The Woolsey Fire began in a canyon of that name near the city of Simi Valley, and it spread primarily through open terrain with few trees and a great deal of waist-high and knee-high shrubs and grasses.
“We’re in a new abnormal. Things like this will be part of our future,” Gov. Jerry Brown (D) said at an afternoon news conference. “Things like this and worse.” He repeatedly cited climate change as a factor and said those who deny it are complicit in the disasters.
“The chickens are coming home to roost. This is real here,” Brown said.
Brown had earlier requested a Presidential Major Disaster Declaration, which would make the hardest-hit communities eligible for housing, unemployment and other support programs and allow state and local governments to repair or replace fire-damaged facilities and infrastructure. The Federal Emergency Management Agency has granted a state request for emergency aid.
The Woolsey Fire has been linked to two deaths, both still under investigation, and its effects have been broad.
“We’re concerned about the fire jumping out, coming behind us, burning a lot of the territory that has not burned,” Los Angeles County Fire Chief Daryl Osby said.
He said the footprint of the Woolsey Fire contains many unburned areas that are vulnerable to embers stoked by wind gusts that could reach 45 mph. The immediate concern was that the fire would be pushed by the Santa Ana winds south along the Pacific Coast, from Malibu to Topanga Canyon and on to Pacific Palisades and the doorstep of Santa Monica.
“The only thing we’re not concerned about is the ocean,” Osby said.
On Sunday afternoon, he was somewhat more upbeat, saying firefighters had had “some huge successes” in suppressing flare-ups over the course of the day.
The officials pounded home a warning to residents: Don’t go back into the mandatory evacuation zones. Stay away.
“Please, please do not come back to our city yet,” said Illece Buckley-Weber, a city council member in Agoura Hills. “It is not safe.”
Many residents have been standing their ground, refusing to evacuate and saying they will defend their property. Fire officials want them out of the way because of the scale of the response and the need to use heavy equipment and fire hoses. They point out that embers can fly a mile from the front edge of a fire and trap people amid the flames. And these fires are hard to outrun because they have been whipped by heavy winds.

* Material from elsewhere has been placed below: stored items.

(** On a valid state, [MorphACWE.step] returns normally and leaves a valid
    state. *)
Lemma acwe_step_valid s :
  acwe_valid s -> exists s' o, acwe_step s = (s', o, Ok tt) /\ acwe_valid s'.
Proof.
  destruct s as [w e]. intros [Hw (u & Hu & Hsh & Hax & Hr)]; cbn [fst snd] in *.
  pose proof (gradient_no_short u Hax) as Hg.
  set (R := match acwe_attach (a_lambda1 e) (a_lambda2 e) (a_data e) u with
            | Ok r => r | Raise _ => u end).
  assert (Ha : acwe_attach (a_lambda1 e) (a_lambda2 e) (a_data e) u = Ok R)
    by (unfold R, acwe_attach; rewrite Hg; reflexivity).
  assert (HR : shape R = shape u) by (unfold R, acwe_attach; rewrite Hg; reflexivity).
  rewrite (acwe_step_attach w e u R Hu (eq_sym Hsh) Ha), acwe_commit_eq.
  assert (Hn : a_smoothing e = 0%nat \/ exists P, family (ndim R) = Some P).
  { destruct Hr as [H0 | Hr]; [left; exact H0 | right].
    unfold ndim; rewrite HR. destruct Hr as [H2 | H3]; unfold ndim in *;
      [rewrite H2 | rewrite H3]; eexists; reflexivity. }
  destruct (smooth_ok (a_smoothing e) R w Hw Hn) as (w' & o & r & E & Hs & Hw').
  rewrite E. eexists _, _; split; [reflexivity|].
  split; [exact Hw'|]. exists r; cbn [snd a_u a_data a_smoothing acwe_with_u].
  split; [reflexivity|]. rewrite Hs, HR. split; [exact Hsh|]. split; [exact Hax|].
  unfold ndim; rewrite Hs, HR; exact Hr.
Qed.

(** ** The output of a run *)

Lemma bind_out {S A B} (m : M S A) (k : A -> M S B) s :
  snd (fst (bind m k s)) =
  match m s with
  | (s1, o1, Ok a) => o1 ++ snd (fst (k a s1))
  | (s1, o1, Raise _) => o1
  end.
Proof.
  unfold bind. destruct (m s) as [[s1 o1] [a|x]]; [|reflexivity].
  destruct (k a s1) as [[s2 o2] r]; reflexivity.
Qed.

(* ================================================================== *)
(** * The claims *)

(** C5: for a rank-2 or rank-3 array [u], [SI(u)] is, voxel by voxel, the
    maximum (logical OR) of the erosions of [u] by each element of the
    family [_P2] (4 elements) or [_P3] (9 elements), and [IS(u)] the
    minimum (logical AND) of the dilations; for any other rank both raise
    the dimensionality [ValueError] and leave the module state unchanged.
    The module buffer [_aux] may be any buffer these functions leave. *)
Theorem SI_IS_contract (u : ndarray) (w : morph) :
  buf_ok (m_aux w) ->
  ((ndim u = 2%nat \/ ndim u = 3%nat) ->
   exists P, family (ndim u) = Some P /\
     length P = (if Nat.eqb (ndim u) 2 then 4%nat else 9%nat) /\
     (exists w1, SI u w =
        (w1, [], Ok (tabulate (shape u) (fun x => b2q (existsb (fun st => erosion u st x) P))))) /\
     (exists w2, IS u w =
        (w2, [], Ok (tabulate (shape u) (fun x => b2q (forallb (fun st => dilation u st x) P)))))) /\
  ((ndim u <> 2%nat /\ ndim u <> 3%nat) ->
   SI u w = (w, [], Raise (ValueError "u has an invalid number of dimensions (should be 2 or 3)")) /\
   IS u w = (w, [], Raise (ValueError "u has an invalid number of dimensions (should be 2 or 3)"))).
Proof.
  intros Hw; split.
  - intros Hr.
    assert (Hf : exists P, family (ndim u) = Some P /\
                   length P = (if Nat.eqb (ndim u) 2 then 4%nat else 9%nat))
      by (destruct Hr as [-> | ->]; eexists; split; reflexivity).
    destruct Hf as (P & Hf & Hl). exists P; repeat split; [exact Hf | exact Hl | |].
    + eexists; apply (SI_spec u w P Hw Hf).
    + eexists; apply (IS_spec u w P Hw Hf).
  - intros [H2 H3].
    assert (Hf : family (ndim u) = None)
      by (destruct (ndim u) as [|[|[|[|r]]]]; try reflexivity; congruence).
    split; [apply multi_op_bad_rank | apply multi_op_bad_rank]; exact Hf.
Qed.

“The Santa Ana wind conditions are no different than the tornadoes or the massive flood conditions we see in the East,” said Nick Schuler, a Cal Fire deputy chief, as he looked at the billowing cloud of smoke over Malibu. “You can’t outrun a tornado.”
Despite those warnings, people have drifted home to mandatory evacuation zones, some fearing looters, though only a couple of arrests have been made, officials said.
“I’ve been evacuated twice. So I totally understand the heartache and the stress,” said Chief John Benedict of the Los Angeles County Sheriff’s Department. “Please, please be patient with us.”
The twin disasters in Northern and Southern California have provided a reminder that climate change is altering the basic equations of fire suppression. When Ventura County Fire Chief Mark Lorenzen stopped in the morning to visit one of his firefighters at home, he noticed a plant burning in the yard. It was an ice plant. It’s a succulent that’s supposed to be fire-resistant.
“Ice plant is not supposed to burn,” Lorenzen said at a news conference. “We’re entering a new normal. Things are not the way they were 10 years ago. . . . The rate of spread is exponentially more than it used to be.”
And local officials are looking toward the next potential consequence of the wildfires as winter rains loom — the shadow disaster of mudslides.
“We’re going to find ourselves really quickly after this in mudslide territory,” warned Henry Stern, a state senator who represents Malibu and Thousand Oaks. “The fire ripped right through the root stock. There’s nothing left to hold those hillsides together.”
Wootson reported from Washington. Mason Trinca in Paradise, Calif., contributed to this report.